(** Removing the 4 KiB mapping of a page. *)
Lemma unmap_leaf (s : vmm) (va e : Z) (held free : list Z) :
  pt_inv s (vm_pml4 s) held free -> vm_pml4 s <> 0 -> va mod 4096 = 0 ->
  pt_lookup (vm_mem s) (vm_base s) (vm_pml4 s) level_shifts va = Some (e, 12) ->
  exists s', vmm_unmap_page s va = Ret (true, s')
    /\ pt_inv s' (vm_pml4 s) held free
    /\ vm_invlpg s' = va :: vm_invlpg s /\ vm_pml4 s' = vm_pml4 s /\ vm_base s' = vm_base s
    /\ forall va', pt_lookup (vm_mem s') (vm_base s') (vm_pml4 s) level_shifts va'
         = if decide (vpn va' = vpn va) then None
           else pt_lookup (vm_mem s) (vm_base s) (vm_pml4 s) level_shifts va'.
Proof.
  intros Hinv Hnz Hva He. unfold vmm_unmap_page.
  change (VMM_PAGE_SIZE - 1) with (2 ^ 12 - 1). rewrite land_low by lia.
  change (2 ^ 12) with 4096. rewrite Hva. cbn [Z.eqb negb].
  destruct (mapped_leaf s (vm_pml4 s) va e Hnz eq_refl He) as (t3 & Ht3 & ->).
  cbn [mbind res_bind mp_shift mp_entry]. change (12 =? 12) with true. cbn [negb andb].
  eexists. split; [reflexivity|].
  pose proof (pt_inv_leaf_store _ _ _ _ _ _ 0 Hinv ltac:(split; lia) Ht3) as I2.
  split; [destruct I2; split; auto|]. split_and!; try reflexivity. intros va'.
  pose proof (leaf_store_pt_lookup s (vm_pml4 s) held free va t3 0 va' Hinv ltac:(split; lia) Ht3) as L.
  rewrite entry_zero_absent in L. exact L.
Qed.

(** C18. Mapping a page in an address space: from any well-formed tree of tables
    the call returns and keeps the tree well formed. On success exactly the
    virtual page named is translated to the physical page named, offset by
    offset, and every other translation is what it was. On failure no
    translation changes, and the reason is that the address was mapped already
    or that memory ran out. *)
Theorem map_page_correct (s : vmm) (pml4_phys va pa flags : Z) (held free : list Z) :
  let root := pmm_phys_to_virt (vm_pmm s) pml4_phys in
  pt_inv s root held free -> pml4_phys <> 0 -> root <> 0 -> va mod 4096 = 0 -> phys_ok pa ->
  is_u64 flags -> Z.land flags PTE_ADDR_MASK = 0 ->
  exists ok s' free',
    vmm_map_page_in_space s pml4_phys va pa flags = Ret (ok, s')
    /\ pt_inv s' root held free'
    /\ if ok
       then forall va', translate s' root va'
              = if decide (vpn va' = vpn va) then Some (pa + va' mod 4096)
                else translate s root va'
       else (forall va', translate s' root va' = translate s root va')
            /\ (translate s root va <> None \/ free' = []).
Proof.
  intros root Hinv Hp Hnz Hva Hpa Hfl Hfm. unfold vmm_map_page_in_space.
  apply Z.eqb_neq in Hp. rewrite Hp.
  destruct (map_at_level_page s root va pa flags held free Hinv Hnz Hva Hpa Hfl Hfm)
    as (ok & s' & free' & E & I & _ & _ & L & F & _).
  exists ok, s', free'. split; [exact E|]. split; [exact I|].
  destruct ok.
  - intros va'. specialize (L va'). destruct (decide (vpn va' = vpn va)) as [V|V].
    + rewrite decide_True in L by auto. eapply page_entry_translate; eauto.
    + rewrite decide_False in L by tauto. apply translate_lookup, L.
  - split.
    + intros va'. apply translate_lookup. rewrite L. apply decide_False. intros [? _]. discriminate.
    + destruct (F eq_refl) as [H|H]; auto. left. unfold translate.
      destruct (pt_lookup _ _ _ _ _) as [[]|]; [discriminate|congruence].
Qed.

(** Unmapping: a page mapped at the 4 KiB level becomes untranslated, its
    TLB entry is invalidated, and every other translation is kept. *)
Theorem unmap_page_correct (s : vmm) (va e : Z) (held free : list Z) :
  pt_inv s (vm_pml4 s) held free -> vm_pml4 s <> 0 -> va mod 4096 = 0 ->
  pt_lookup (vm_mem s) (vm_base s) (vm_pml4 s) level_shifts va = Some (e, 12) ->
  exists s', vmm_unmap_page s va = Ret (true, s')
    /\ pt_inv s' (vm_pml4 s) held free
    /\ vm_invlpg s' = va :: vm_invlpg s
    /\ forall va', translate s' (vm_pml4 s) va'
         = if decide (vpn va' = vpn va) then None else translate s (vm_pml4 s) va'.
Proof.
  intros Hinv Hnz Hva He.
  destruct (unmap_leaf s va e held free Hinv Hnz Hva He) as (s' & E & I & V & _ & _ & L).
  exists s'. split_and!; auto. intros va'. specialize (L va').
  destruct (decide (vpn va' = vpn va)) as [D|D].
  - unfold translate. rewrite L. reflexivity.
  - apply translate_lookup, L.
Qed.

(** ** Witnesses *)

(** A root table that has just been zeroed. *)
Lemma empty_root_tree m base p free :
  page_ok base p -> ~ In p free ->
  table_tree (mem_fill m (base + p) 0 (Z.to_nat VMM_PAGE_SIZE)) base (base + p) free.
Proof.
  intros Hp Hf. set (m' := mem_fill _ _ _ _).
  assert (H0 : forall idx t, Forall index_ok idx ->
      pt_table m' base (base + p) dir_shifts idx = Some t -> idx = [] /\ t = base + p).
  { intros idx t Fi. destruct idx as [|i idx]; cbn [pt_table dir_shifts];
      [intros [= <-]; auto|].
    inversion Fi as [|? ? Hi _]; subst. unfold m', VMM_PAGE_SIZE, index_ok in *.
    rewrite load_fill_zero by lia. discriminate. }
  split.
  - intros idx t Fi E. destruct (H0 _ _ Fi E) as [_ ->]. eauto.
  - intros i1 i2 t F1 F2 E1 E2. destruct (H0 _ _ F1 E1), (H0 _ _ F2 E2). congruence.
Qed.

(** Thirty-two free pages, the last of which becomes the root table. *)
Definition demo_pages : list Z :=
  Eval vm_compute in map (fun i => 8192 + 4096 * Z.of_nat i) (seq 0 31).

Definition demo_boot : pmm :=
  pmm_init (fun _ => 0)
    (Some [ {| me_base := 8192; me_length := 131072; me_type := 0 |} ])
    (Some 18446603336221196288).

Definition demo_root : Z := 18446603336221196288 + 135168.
==
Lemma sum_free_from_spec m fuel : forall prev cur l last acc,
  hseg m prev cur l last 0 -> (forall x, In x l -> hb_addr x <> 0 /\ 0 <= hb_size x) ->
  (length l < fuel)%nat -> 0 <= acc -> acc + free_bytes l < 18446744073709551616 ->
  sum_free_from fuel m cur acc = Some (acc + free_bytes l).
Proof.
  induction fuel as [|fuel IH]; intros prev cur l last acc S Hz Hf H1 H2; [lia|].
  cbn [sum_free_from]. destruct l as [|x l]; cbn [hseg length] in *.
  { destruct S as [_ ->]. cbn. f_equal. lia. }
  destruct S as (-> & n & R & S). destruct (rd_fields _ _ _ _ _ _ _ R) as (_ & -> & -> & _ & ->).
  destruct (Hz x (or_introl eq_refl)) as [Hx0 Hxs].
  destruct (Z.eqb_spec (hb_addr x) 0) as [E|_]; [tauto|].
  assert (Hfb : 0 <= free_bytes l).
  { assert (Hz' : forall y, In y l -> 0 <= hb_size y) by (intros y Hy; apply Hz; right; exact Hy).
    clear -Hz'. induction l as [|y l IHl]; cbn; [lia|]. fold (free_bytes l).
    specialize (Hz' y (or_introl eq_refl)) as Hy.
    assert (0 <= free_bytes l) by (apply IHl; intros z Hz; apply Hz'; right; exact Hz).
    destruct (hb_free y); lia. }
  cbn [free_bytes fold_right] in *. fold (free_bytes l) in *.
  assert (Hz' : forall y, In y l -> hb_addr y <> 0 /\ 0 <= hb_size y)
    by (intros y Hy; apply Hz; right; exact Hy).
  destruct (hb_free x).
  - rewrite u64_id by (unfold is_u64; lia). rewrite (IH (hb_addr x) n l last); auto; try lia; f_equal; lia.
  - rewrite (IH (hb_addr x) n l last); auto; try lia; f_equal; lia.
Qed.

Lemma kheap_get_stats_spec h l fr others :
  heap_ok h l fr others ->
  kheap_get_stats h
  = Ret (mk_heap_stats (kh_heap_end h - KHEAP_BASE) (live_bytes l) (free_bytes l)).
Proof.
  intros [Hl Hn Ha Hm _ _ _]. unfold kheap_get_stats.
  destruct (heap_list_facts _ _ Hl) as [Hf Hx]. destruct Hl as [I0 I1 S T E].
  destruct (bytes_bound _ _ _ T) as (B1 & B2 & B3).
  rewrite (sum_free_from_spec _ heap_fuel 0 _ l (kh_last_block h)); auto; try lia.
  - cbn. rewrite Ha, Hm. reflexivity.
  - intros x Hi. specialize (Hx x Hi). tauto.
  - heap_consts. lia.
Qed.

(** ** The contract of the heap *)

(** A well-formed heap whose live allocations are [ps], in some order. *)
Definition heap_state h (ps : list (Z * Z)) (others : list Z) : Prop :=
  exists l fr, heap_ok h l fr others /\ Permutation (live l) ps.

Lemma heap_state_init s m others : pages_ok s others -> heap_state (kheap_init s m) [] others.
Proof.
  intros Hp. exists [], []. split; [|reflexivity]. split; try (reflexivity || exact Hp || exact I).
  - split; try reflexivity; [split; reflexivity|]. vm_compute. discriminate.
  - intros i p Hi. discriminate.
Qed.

What to produce: Nothing should appear in the answer except the lines above from the line with "l) (free_bytes l))." through the line with "destruct (heap_list_facts _", both included, written out exactly.

Answer to the problem:
  = Ret (mk_heap_stats (kh_heap_end h - KHEAP_BASE) (live_bytes l) (free_bytes l)).
Proof.
  intros [Hl Hn Ha Hm _ _ _]. unfold kheap_get_stats.
  destruct (heap_list_facts _ _ Hl) as [Hf Hx]. destruct Hl as [I0 I1 S T E].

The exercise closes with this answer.